It is a well-known and unfortunate fact that France, unlike much of the world, never really endeared itself to the dramatic works of William Shakespeare. For example, there is an extant copy of Romeo and Juliet from the First Folio edition, apparently recovered from a Parisian theater company who wished to put on one of the earliest known stagings of the play in that country. The document is littered with copious notes in its margins, all of which were obviously feedback between a director and producer constantly at odds with each other as to the play’s direction, and quite often its general sense of worth. For example:
“Mais j’aime bien cette scène du balcon ici. Qu’est-ce que tu pense, Georges?”

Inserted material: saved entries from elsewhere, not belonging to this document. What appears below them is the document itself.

Record store_inv (s : SsdState) : Prop := {
  si_ring : ring_inv (ring s);
  si_cells : forall k st, entries (ring s) !! k = Some st -> readers (entry st) < next_cell s;
  si_distinct : forall k1 k2 st1 st2, entries (ring s) !! k1 = Some st1 -> entries (ring s) !! k2 = Some st2 ->
    readers (entry st1) = readers (entry st2) -> k1 = k2;
  si_counts : forall cell, load (counters s) cell = leases_on (read_leases s) cell;
  si_leases : forall k e, (k, e) ∈ read_leases s ->
    entries (ring s) !! k = Some (Committed e) \/ entries (ring s) !! k = Some (Invalid e);
  si_writers : NoDup (writers s).*1;
  si_pending : forall k, k ∈ (writers s).*1 -> k ∈ pending_writes s;
  si_writing : forall k e, entries (ring s) !! k = Some (Writing e) <-> (k, Reserved e) ∈ writers s
}.

Lemma leases_on_nonneg l cell : 0 <= leases_on l cell.
Proof. apply zlen_nonneg. Qed.

Lemma leases_on_pos l k e : (k, e) ∈ l -> 0 < leases_on l (readers e).
Proof.
  intros Hin. unfold leases_on, zlen. assert ((k, e) ∈ filter (fun p => readers p.2 = readers e) l) as H
    by (by apply list_elem_of_filter). destruct (filter _ l); [set_solver|simpl; lia].
Qed.

Lemma leases_on_app l l' cell : leases_on (l ++ l') cell = leases_on l cell + leases_on l' cell.
Proof. unfold leases_on. by rewrite filter_app, zlen_app. Qed.

Lemma leases_on_one (k : StateKey) e cell :
  leases_on [(k, e)] cell = if decide (readers e = cell) then 1 else 0.
Proof. unfold leases_on. rewrite filter_cons, filter_nil. simpl. by destruct (decide _). Qed.

Lemma leases_on_delete l i k e cell :
  l !! i = Some (k, e) ->
  leases_on (delete i l) cell = leases_on l cell - if decide (readers e = cell) then 1 else 0.
Proof.
  intros Hi. pose proof (leases_on_one k e cell) as H1.
  assert (Hl : leases_on l cell = leases_on (take i l) cell + (leases_on [(k, e)] cell + leases_on (drop (S i) l) cell)).
  { rewrite <- !leases_on_app. f_equal. rewrite <- (take_drop_middle l i (k, e) Hi) at 1. done. }
  rewrite delete_take_drop, leases_on_app. lia.
Qed.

“Non, Jeanne, c’est très ennuyeuse, je crois. Il a encore besoin de quelque chose, je crois. Par example, un diable! Un très gros diable! Quelle idée! C’est magnifique, n’est-ce pas?”
And much further down the page, in parentheses, as if the writer of the note was almost afraid to say it:
“Aussi, je peux être le diable.”
The Infernal Cake-Walk

Further down and further in to the infernal pits the poet and his guide went. He had already seen such sights of suffering and woe that would have made him abandon all hope several circles prior, as that ominous sign at the entrance suggested he do, were it not that his constant companion, that Swan of Mantua who in life inspired in him the sweet new style of poetry he so loved, even now inspired in him courage and resolve to plough through the circles, to the end of hell, and with any luck, to Beatrice, his true love.

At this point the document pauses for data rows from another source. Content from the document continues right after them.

#[local] Instance same_residents_refl : Reflexive same_residents.
Proof. by constructor. Qed.
#[local] Instance same_residents_trans : Transitive same_residents.
Proof.
  intros d1 d2 d3 [] []. constructor; [by etrans|by etrans|by etrans|by etrans].
Qed.

Lemma same_base heap d d' : same_residents d d' -> base heap d -> base heap d'.
Proof.
  intros [Hc Hr Hi Hl] []. constructor.
  - by rewrite <- Hc.
  - by rewrite <- Hc, <- Hr.
  - intros k b. rewrite <- Hc. apply b_nonneg0.
  - by rewrite <- (list_sum_perm _ _ _ Hc).
  - intros k. rewrite <- Hc. apply b_short0.
  - rewrite Hi. intros i Hi' k. rewrite (b_listed0 i Hi' k). f_equal. by apply assoc_perm.
Qed.

Lemma same_room d d' n : same_residents d d' -> room d n -> room d' n.
Proof. intros [_ _ Hi _]. unfold room. by rewrite Hi. Qed.

(** ** Consequences *)

Lemma base_keys heap d : base heap d -> (residents_of d).*1 ≡ₚ (cached d).*1.
Proof.
  intros Hb. pose proof (fmap_Permutation fst _ _ (b_classes heap d Hb)) as Hp.
  by rewrite <- !list_fmap_compose in Hp.
Qed.

Lemma base_residents_nodup heap d : base heap d -> NoDup (residents_of d).*1.
Proof. intros Hb. rewrite (base_keys heap d Hb). apply (b_nodup heap d Hb). Qed.

Lemma class_nodup heap c d : base heap d -> NoDup (items (class_lru d c)).*1.
Proof.
  intros Hb%base_residents_nodup. rewrite (residents_class c), fmap_app in Hb. by apply NoDup_app in Hb as [? _].
Qed.

Lemma class_others heap c d k : base heap d -> k ∈ (items (class_lru d c)).*1 -> k ∉ (others c d).*1.
Proof.
  intros Hb%base_residents_nodup. rewrite (residents_class c), fmap_app in Hb.
  apply NoDup_app in Hb as (_ & Hd & _). apply Hd.
Qed.

(** The metadata of a resident block is its size. *)
Lemma resident_bytes heap d k md :
  base heap d -> (k, md) ∈ residents_of d -> exists b, assoc k (cached d) = Some b /\ res_bytes md = footprint (heap b).
Proof.
  intros Hb Hin.
  assert (Hp : (k, res_bytes md) ∈ (fun p => (p.1, footprint (heap p.2))) <$> cached d).
  { rewrite <- (b_classes heap d Hb), list_elem_of_fmap. by exists (k, md). }
  apply list_elem_of_fmap in Hp as ([k' b] & [= -> He] & Hkb). exists b. split; [|done].
  apply assoc_Some; [apply (b_nodup heap d Hb)|done].
Qed.

Lemma resident_nonneg heap d k md : base heap d -> (k, md) ∈ residents_of d -> 0 <= res_bytes md.
Proof.
  intros Hb (b & Hk & ->)%(resident_bytes heap d k md Hb). apply (b_nonneg heap d Hb k). by apply assoc_elem.
Qed.

Lemma class_resident c d p : p ∈ items (class_lru d c) -> p ∈ residents_of d.
Proof. intros Hp. rewrite (residents_class c). apply elem_of_app. by left. Qed.


(** The bytes of a class are bounded by those of the cache. *)
Lemma class_sum_bounds heap c d :
  base heap d -> 0 <= list_sum (fun p => res_bytes p.2) (items (class_lru d c)) <= u64_max.
Proof.
  intros Hb. assert (Hnn : forall p, p ∈ residents_of d -> 0 <= res_bytes p.2).
  { intros [k md] Hp. by apply (resident_nonneg heap d k md). }
  split. { apply list_sum_nonneg. intros p Hp. by apply Hnn, (class_resident c). }
  pose proof (list_sum_perm snd _ _ (b_classes heap d Hb)) as Hs. rewrite !list_sum_fmap in Hs. cbn [snd] in Hs.
  rewrite (list_sum_perm _ _ _ (residents_class c d)), list_sum_app in Hs.
  pose proof (b_fits heap d Hb) as Hf.
  assert (0 <= list_sum (fun p => res_bytes p.2) (others c d)); [|lia].
  apply list_sum_nonneg. intros p Hp. apply Hnn. rewrite (residents_class c). apply elem_of_app. by right.
Qed.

At a certain point in their terrible journey, the poet stopped and regarded a strange group of sinners clamoring up a frightening din in one of those awful fiery chasms.

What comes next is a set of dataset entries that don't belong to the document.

(* ===== verification/DramEvict.v ===== *)
(** * Eviction, pinning and the promises of the DRAM tier

    Pressure eviction removes only blocks nobody else holds, in class order and no more than
    asked for; pinning answers exactly the current records; the invariant of [DramInv] is kept by
    every operation of the store. *)
From S2P Require Import Prelude Containers State Blocks Lru TinyLfu Residency Dram DramInv.

Local Open Scope Z_scope.

Section DramEvict.
Context {C : Type -> Type} `{LruLaws C} {I : Type} `{ResidencyLaws I}.
Context (heap : Z -> SealedBlock).
Implicit Types d : DramStore C I.

Abbreviation cached d := (items (lru (cache d))).

(** ** Removing one block *)

Lemma base_shrink k b md d d' :
  base heap d -> assoc k (cached d) = Some b -> cached d' = drop_key k (cached d) ->
  residents_of d ≡ₚ residents_of d' ++ [(k, md)] ->
  (forall i, inventory d' = Some i -> exists i0, inventory d = Some i0 /\
     forall k', listed i k' = if decide (k' = k) then None else listed i0 k') ->
  base heap d'.
Proof.
  intros Hb Hk Hc Hr Hi. pose proof Hb as []. pose proof (drop_key_perm k b _ b_nodup Hk) as Hp.
  assert (Hmd : res_bytes md = footprint (heap b)).
  { destruct (resident_bytes heap d k md Hb) as (b' & Hb' & ->); [|congruence].
    rewrite Hr. apply elem_of_app. right. by apply list_elem_of_singleton. }
  constructor; rewrite ?Hc.
  - by apply drop_key_NoDup.
  - rewrite Hr, Hp in b_classes. rewrite !fmap_app in b_classes. cbn in b_classes. rewrite Hmd in b_classes.
    by apply Permutation_app_inv_r in b_classes.
  - intros k' b' [_ Hin]%elem_of_drop_key. by eapply b_nonneg.
  - rewrite (list_sum_perm _ _ _ Hp), list_sum_app in b_fits. cbn in b_fits.
    pose proof (b_nonneg k b (assoc_elem _ _ _ Hk)). lia.
  - intros k' ([k2 b2] & -> & [_ Hin]%elem_of_drop_key)%list_elem_of_fmap. apply b_short, list_elem_of_fmap. eauto.
  - intros i Hi' k'. destruct (Hi i Hi') as (i0 & Hi0 & ->). rewrite (b_listed i0 Hi0 k').
    destruct (decide (k' = k)) as [->|Hne].
    + rewrite (proj2 (assoc_None k (drop_key k (cached d)))); [done|].
      intros ([k2 b2] & -> & [Hn _]%elem_of_drop_key)%list_elem_of_fmap. done.
    + rewrite (assoc_perm k' (cached d) (drop_key k (cached d) ++ [(k, b)])) by done. by rewrite assoc_app_ne by congruence.
Qed.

“Master, what is the divine lot of those unfortunate souls? What did the Lord on High in His infinite wisdom decree was to be their eternal fate?”
His companion, that beloved poet of Roman antiquity, turned to him and smiled.
“Ah, my son, those unfortunate souls are no doubt part of that wide and terrible circle of lust, that sad multitude ensnared in wicked surfeit of prurient…”
“But master, I thought we had long passed that second circle of Hell. And it looks like… master, are they dancing?”
There was one devil among them overseeing a group of revelers. The shades of these sinful ones danced in a mad gyrating circle, kicking their legs up and down, waving their arms to and fro.
“Er, yes, my son. It would seem that, ah… the punishment these souls endure, is to partake of a dance, made popular in the realm of the living and brought down by one such devil as you see, for all eternity. Such is the great wisdom of…”
“That’s their punishment? They just, dance? And what about them? Those two sinners leading the pack? Why are their faces so darkened compared to the others? Is it the profound soot of this circle, that stygian filth that blackens their complexion?”
“Er… yes, my son. The stygian soot is why, um… their complexions are so dark.”
The dance came to an end, and the revelers cheered among themselves. The devil in charge of them went off for a moment, and returned with a large cake on a platter, upon which the revelers cheered its arrival.
“I don’t understand, master. It appears the sinners are… rather enjoying themselves.”
As the sinners brought up yet another dance, this time round and round the cake itself, the devil roared at them in a horrible infernal shriek:
“Alright, good show, you lot! Who do you think takes the cake this time? The man who found this fun little dance for us, Georges? Or this beautiful young lady, Jeanne, over here?!”
“Master, am I hearing them right? If they perform their punishment well, they get… rewarded with cake?”
“Er, no my son… uh… Ah! I see, we are indeed at the threshold between the second circle of lust, and the third circle of gluttony. It is a dark fate for these unfortunate sinners, forced to dance, then forced to eat cake, what was once pleasurable in life made into an exquisite quotidian punishment.”
“I see now, master. If my soul is indeed to be saved, it seems I must also partake of this cake, and maybe a brief spell of this mad infernal dancing. Only then will I recognize this foul sin for what it is and steer clear of it in life.”
“I assure you, my son, you are not to touch the cake, nor take a single step in dance, if your eternal soul is to meet that blessed lady and the Creator of All Things in paradise. Now, come along and take my hand, there is much more to see.”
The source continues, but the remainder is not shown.